*Source data*:
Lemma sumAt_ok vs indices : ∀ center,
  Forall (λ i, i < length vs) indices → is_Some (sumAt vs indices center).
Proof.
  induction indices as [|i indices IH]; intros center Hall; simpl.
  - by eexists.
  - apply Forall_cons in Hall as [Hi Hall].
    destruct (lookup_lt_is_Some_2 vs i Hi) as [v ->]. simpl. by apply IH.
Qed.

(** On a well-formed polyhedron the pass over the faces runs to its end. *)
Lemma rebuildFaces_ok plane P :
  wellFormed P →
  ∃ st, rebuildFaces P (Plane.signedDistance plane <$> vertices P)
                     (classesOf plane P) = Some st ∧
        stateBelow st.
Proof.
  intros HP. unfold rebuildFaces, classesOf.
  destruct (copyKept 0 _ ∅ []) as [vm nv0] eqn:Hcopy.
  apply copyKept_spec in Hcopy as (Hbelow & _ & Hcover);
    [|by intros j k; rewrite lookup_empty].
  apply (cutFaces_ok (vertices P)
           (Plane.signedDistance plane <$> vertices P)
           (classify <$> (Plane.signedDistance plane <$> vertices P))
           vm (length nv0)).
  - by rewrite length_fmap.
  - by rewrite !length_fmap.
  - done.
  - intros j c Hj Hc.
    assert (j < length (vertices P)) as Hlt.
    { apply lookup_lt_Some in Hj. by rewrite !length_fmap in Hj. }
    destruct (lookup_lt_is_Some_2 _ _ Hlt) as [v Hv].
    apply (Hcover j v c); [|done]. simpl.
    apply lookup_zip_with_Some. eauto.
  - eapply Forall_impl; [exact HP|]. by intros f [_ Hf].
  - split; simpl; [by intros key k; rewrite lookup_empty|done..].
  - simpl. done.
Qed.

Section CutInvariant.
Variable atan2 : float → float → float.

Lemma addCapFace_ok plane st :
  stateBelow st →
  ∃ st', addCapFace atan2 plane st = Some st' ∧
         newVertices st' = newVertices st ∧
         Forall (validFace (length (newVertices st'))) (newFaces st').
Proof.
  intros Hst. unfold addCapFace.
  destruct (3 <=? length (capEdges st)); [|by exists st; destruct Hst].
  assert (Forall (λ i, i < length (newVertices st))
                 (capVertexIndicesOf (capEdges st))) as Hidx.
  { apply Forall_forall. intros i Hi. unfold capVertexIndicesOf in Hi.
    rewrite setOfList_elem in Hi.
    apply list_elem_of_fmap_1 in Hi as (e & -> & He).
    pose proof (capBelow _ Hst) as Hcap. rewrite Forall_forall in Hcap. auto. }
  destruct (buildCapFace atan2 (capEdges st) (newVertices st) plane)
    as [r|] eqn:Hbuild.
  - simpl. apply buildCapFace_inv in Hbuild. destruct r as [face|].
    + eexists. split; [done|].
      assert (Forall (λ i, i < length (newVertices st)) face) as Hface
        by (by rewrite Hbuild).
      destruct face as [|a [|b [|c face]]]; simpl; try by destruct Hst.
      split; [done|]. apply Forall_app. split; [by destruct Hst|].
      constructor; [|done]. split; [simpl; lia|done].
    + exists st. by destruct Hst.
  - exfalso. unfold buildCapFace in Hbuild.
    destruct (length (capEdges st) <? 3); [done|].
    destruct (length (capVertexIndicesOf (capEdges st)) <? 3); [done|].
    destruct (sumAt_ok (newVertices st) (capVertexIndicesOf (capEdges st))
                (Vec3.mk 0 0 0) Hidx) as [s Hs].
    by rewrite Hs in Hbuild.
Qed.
...
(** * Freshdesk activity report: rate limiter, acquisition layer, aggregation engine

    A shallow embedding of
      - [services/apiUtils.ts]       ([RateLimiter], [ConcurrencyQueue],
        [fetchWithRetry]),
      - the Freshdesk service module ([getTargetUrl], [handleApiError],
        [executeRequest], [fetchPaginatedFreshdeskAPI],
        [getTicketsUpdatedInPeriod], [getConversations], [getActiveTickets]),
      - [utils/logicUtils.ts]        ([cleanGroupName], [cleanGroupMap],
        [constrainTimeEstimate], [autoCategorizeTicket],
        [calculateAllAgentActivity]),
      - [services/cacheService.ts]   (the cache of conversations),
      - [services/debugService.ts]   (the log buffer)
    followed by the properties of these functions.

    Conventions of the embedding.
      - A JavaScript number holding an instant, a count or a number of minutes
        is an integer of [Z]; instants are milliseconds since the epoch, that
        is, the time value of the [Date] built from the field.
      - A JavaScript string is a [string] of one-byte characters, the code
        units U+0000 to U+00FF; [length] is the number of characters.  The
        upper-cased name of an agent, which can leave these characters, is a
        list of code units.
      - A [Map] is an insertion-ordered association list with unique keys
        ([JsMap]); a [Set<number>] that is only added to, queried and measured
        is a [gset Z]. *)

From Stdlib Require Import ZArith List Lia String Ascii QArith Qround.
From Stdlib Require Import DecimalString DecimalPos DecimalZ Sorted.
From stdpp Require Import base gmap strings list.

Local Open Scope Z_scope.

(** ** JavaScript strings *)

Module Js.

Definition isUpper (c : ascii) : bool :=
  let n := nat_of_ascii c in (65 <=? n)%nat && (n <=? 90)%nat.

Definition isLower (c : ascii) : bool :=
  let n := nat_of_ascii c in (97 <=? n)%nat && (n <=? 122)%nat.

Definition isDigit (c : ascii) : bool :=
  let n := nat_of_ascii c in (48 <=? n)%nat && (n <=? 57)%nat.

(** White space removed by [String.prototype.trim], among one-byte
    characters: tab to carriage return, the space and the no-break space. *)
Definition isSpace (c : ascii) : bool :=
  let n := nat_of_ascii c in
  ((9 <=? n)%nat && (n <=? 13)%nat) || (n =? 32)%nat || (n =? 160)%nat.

*Your task*:
In the entries above, find each line with the word "units" and show it.

*Task solution*:
        units U+0000 to U+00FF; [length] is the number of characters.  The
        list of code units.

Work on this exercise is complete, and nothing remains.